In 2016, Alley Cat Tea added a new flavor called Southern Mint that is available in select Publix stores.
“In the South, many people like a fresh sprig of mint in their tea,” Ashburn says. “Our Southern Mint tea mimics that very subtle hint of mint.”
Fruit tea is a staple on the menu at many Middle Tennessee restaurants, including the popular Nashville Caribbean-inspired eatery, Calypso Cafe. Calypso serves fruit tea at all three of its locations (Berry Hill, Charlotte Avenue and East Nashville) both by the glass – with free refills – and by the gallon for carryout.
“Many customers come in just to get a fruit tea,” says Allison Wills Brooks, co-founder of Calypso Cafe with her husband, Phil Brooks. “We’ve been serving it since we opened in 1989. My mother used to make it, and they make variations in the Caribbean, often with rum. My mother’s was super sweet, but what makes ours unique is we brew the tea fresh, add juices and go light on the sugar. The compliment we get most about our fruit tea is it’s not too sweet, but just right.”
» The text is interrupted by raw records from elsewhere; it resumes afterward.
(* ===== verification/Prelude.v ===== *)
(** * Mellomting: a verification library

    Mellomting (Go, [src/]) is a proxy between many API clients and a few
    OpenAI-compatible inference servers.  A request is authenticated against
    a file of keys ([internal/auth]), admitted under rate and concurrency
    limits ([internal/limiter]), resolved to a public model or to a stored
    response under the key's access list, checked against token quotas
    ([internal/accounting]), routed to a backend ([internal/routing]),
    admitted to that backend's slots and sent ([internal/backend]), retried
    within bounds, and its answer relayed, metered and settled
    ([internal/proxy]), behind an HTTP surface ([internal/httpapi]).  All of
    it is built from one strict YAML file ([internal/config]) by one command
    ([cmd/mellomting]), which also writes that file, installs the service,
    manages the keys and confines the daemon before it serves.

    ** Parts

    A file models one part of the source; definitions keep the source's
    names, and where two packages use one name the file name tells them
    apart.  Records are the Go structs, inductive types the error sentinels
    and states; a method that runs under a mutex is one step on an explicit
    state; code that interleaves (the budget's compare-and-swap, the
    backend's admission channels, the admission of a request, the accounting
    queue) is a step relation over the program counters of all its callers;
    code that calls the operating system is a program, a tree of calls, whose
    executions the behaviour of the system decides.

    Foundations:
    - [Prelude]: results of fallible functions, int64 arithmetic with its
      wrap-around, time, tactics, lemmas on lists.
    - [Float64]: the interface of a float64, a class with two instances, the
      IEEE 754 binary64 of the Standard Library and exact rationals, and the
      laws shared by both.  Theorems about rates that need exact arithmetic
      say so.
    - [GoStrings], [Net], [Crypto], [IpText], [Paths], [Utf8], [Flags]: what
      is used of strings, net, net/netip and url.URL, sha256, hmac, hex and
      base64, the text of addresses, path/filepath, runes and unicode, flag,
      strconv and the formats of time.  [Paths] also has the service group of
      [internal/securefile].
    - [Json], [JsonFacts], [JsonStream]: what is used of encoding/json: trees,
      the decoding rules of Go types, quoting, the canonical encoding of a
      map with its round trip, and the token stream of a decoder.
    - [Prog]: programs over a signature of calls, their executions among
      other processes, the logic [always] of what holds at every moment, and
      runs that compute.  [Fs] is one directory seen through descriptors (for
      [init]), [Host] the file system and host seen through paths.

    Configuration and keys:
    - [Config], [ConfigFacts], [Load]: [internal/config]: source document,
      normalization, defaults, validation, effective projection, the strict
      tree check, and the bounded reading of the file.
    - [Auth], [Keys]: [internal/auth]: the key grammar, minting, hashing, the
      validated users file, the store and its [Lookup]; the locked update of
      the users file and the key commands' changes.
    - [Replace]: [internal/securefile]: checked reading, atomic replacement.

    A request:
    - [Peer], [Routes], [Ingress], [IngressFacts]: [internal/httpapi]: the
      client's address, the routes, and the admission of requests through all
      limits, with reloads, as interleaved steps.
    - [Limiter]: token buckets, concurrency slots, the per-key registry and
      its carry-over at a reload, the bounded pre-auth source table.  Limiters
      are shared by pointer, so they live in a heap of addresses and the
      registry maps keys to addresses.  A reload computes the carrying
      registry and publishes it later, two steps between which requests run,
      and a request may ask its own generation at any time.
    - [Errors], [Outbound], [Dispatch], [Pump], [Proxy]: [internal/proxy]: the
      client-visible errors; the body from parse to canonical encoding, the
      output cap, usage injection; body acquisition, target resolution,
      preparation, the retry loop, the settlement; the stream relay; the
      phases composed as [dispatch] composes them.
    - [Affinity], [Budget], [Sse]: the proxy's affinity table, byte budget
      and SSE reader.  [Wire]: the request sent to a backend with its headers
      and URL, the relay of a buffered body under write deadlines, the text a
      client puts into log lines, the logger's settings, the version line.
    - [Routing], [Backend], [Diag]: selection under the five strategies and
      passive health; egress policy and dialer, URL checks, admission, what
      [Forward] returns and releases; the detail taken from an error body.
    - [Accounting], [RecordLog], [Writer]: [internal/accounting]: usage and
      quota windows, records as lines of the log with replay and report, the
      queue in front of the file.
    - [Inflight]: [internal/inflight], [internal/adminapi] and the reader of
      [top].

    The process:
    - [Clients], [Daemon], [Build]: the backend clients and their shared
      admission pools, the users file watched and reloaded, and [buildDaemon]
      as the composition of the parts above.
    - [Serve], [Lifecycle]: the sockets and the connection cap; [serveCmd] from
      loading to exit.
    - [Sandbox]: [internal/sandbox], [internal/landlock], [internal/seatbelt]:
      the policy, the rules and the profile, the enforcement modes.
    - [Discovery], [Setup]: [internal/discovery]: a model list parsed from a
      stream, one bounded request, the derived policy, the aggregate.
    - [Init], [InitFacts], [Commit], [Syscalls]: [init]: its arguments, the
      rendered documents, the order of its steps, the transaction that
      publishes three files, and the Linux calls behind it.
    - [Frame], [Provision]: [internal/systemd] and [install].
    - [Cli], [CliFacts]: the command line of every command, help and usage,
      [sandbox check], the key list, the usage report, [top].

    ** What is proved

    - The whole request ([Proxy]): budget conserved, one settlement of what
      the outcome costs, of which the record in the log is an account, no
      charge for errors, contact with a backend only
      when authorized and under the retry discipline; and in front of it
      ([IngressFacts]) that only authenticated requests within every limit
      get that far, however they interleave with each other and with reloads.
    - Access: what [Lookup] admits and reveals, what a resolved target
      guarantees, isolation of stored responses between keys, one canonical
      model name per outbound body, the egress policy on every dial, that a
      client cannot forge its address, and what of a client reaches a backend
      ([Wire]) or the log.
    - Bounds: buckets, slots, source table, affinity table, byte budget,
      events, relayed bytes, retries, output caps, reported usage.
    - Refinement: the key store is the users file; the normalized
      configuration is the document; quota windows are the sums of what
      landed in them, in whatever order concurrent stamps come; replay of the
      log, or of the tail that the configuration bounds, answers like the
      live quota; what
      validation accepts, the daemon can be built from ([Build]).
    - Fairness and choice of the routing strategies; exact cooldowns.
    - Files: replacement, the key update, [install] and [init] as
      transactions: with calls that fail, other processes between the calls
      and crashes at any moment, which lose what was not synced, a mode set
      after the sync included; the key update under the lock that the other
      writers wait on; [init]'s abstract operations refined to the
      Linux calls that implement them ([Syscalls]).
    - The process: order of startup and shutdown, one pool per server,
      revocation taking effect, confinement to exactly what the
      configuration names, and that [sandbox check] foretells [serve].
    - Text: the command lines of all commands are those of a grammar; the
      model list's streaming parser equals the reference on trees; the
      Seatbelt profile's quoting; the live view as [top] shows it.
    - Liveness and termination: admission never parks a request that could
      go on; the writer drains; the SSE reader and the relays end on every
      input.

    ** Parameters, bounds and fuel

    YAML decoding (gopkg.in/yaml.v3), [crypto/tls], the embedded files, the
    kernel's sandboxes and [http.Server] are code outside the repository, and
    [url.Parse] is used as a black box; they are arguments of the definitions
    that use them, or operations whose documented behaviour is written down.
    Randomness, the resolver, the dialer, the HTTP round trip, map iteration
    orders, clocks, timers and the client are arguments or events, over which
    the theorems quantify.  The operating system is [behaves] of [Fs] and
    [Host] and [kernel_does] of [Syscalls]: any call may fail at any time;
    other processes may add entries, and what else they may do each file
    says; a program that [install] starts does whatever other processes may; a
    dialed socket answers when something listens on it; a lock excludes those
    who take it, and nobody else.  For each there is an executable system shown to behave so.
    Fuel: the JSON parser takes twice the length of the text plus two
    ([JsonFacts.json_parse_print] shows it enough for the encoder's texts);
    the SSE reader and the relay take one more than the bytes of the stream
    ([Sse.sse_bounded] and [Pump.pump_relays] show they then return); the
    retry loop takes the configured number of attempts, as in the code; the
    relay of a buffered body takes its length, and the write loop of [init]
    the length of the text and the number of the kernel's idle returns
    ([Wire.buffered_relayed] and [Syscalls.production_refines] show that
    neither runs out); [serveCmd]'s loop is cut off after any number of events,
    over which the theorems quantify.

    ** Not modelled

    Log lines as such, and the layout [text/tabwriter] and the terminal give
    to tables; [net/http]'s server and transport, and with them the timers of
    a stream and the write deadlines of the stream relay; the Landlock and
    Seatbelt system calls; the opening of the accounting file for appending,
    and the system's trust store; the decoding of YAML scalars into durations
    and backend references; the shape of admin socket responses beyond their
    JSON; [internal/testsupport]. *)

From Stdlib Require Export ZArith Lia.
From stdpp Require Export base option list gmap strings.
Additional restaurants where customers flip for fruit tea include Bread & Co. Bakery & Cafe, Dalts American Grill, Baja Burrito, Star Bagel and Loveless Cafe (all in Nashville) and The Brass Lantern in Lawrenceburg. And we’ve probably left out some of your favorites, so let us know what we’ve missed – or to share your family’s variation of this recipe in the comments.
In Brentwood, Puffy Muffin bakery and restaurant adds ginger ale to its fruit tea, giving it surprising flavor twist.
“We call ours Ginger Tea. Our owner created the recipe when we opened 30 years ago because she didn’t like sweet or unsweet tea,” says Jennifer Anneken, general manager at Puffy Muffin. “It surprises some people because they think it’s going to be different than it is. We don’t put pineapple in ours, but we do use orange juice and limeade. It’s very sweet and extremely popular with our customers.”
Puffy Muffin’s Ginger Tea is made fresh every morning by two servers, and they sell it by the glass, half-gallon and gallon.
“One server will make the concentrate and another will mix in the ginger ale,” Anneken says. “It takes 45 minutes every day for two servers to make it.”
At Square Market & Cafe in Columbia, fruit tea has been a customer favorite since it opened in 2003.
“We make our fruit tea with pineapple juice, and the combination of ingredients makes our tea very thirst-quenching – not too sweet, so you can swig it down easily,” says Debra Mann, owner of Square Market & Cafe. “Fruit tea is a customer favorite, summer, winter, it doesn’t matter what season. It’s a delight any time of year, and kids enjoy it too. Our Northern neighbors are learning more about it – we have customers buy it to keep in their car while traveling, and I’m sure the glass is empty when they reach home.”
Tennessee Fruit Tea Recipe
2 quarts water
4 iced tea bags (Lipton, Luzianne or similar)
½ cup sugar or honey
1 can frozen lemonade concentrate, thawed
1 can frozen orange juice concentrate, thawed
2 mini cans (12 ounces) pineapple juice
Bring water to a boil, and let tea bags steep in hot water for 15 minutes. Discard tea bags. Add sugar or honey to tea mixture, and stir to dissolve. Allow to cool. Pour the brewed sweet tea into a gallon-sized pitcher, and add frozen juice concentrates. Stir gently to mix. Stir in pineapple juice. Add additional ice or water as needed if too sweet or rich. Add more sugar or honey to taste if it needs to be sweeter. Serve over ice.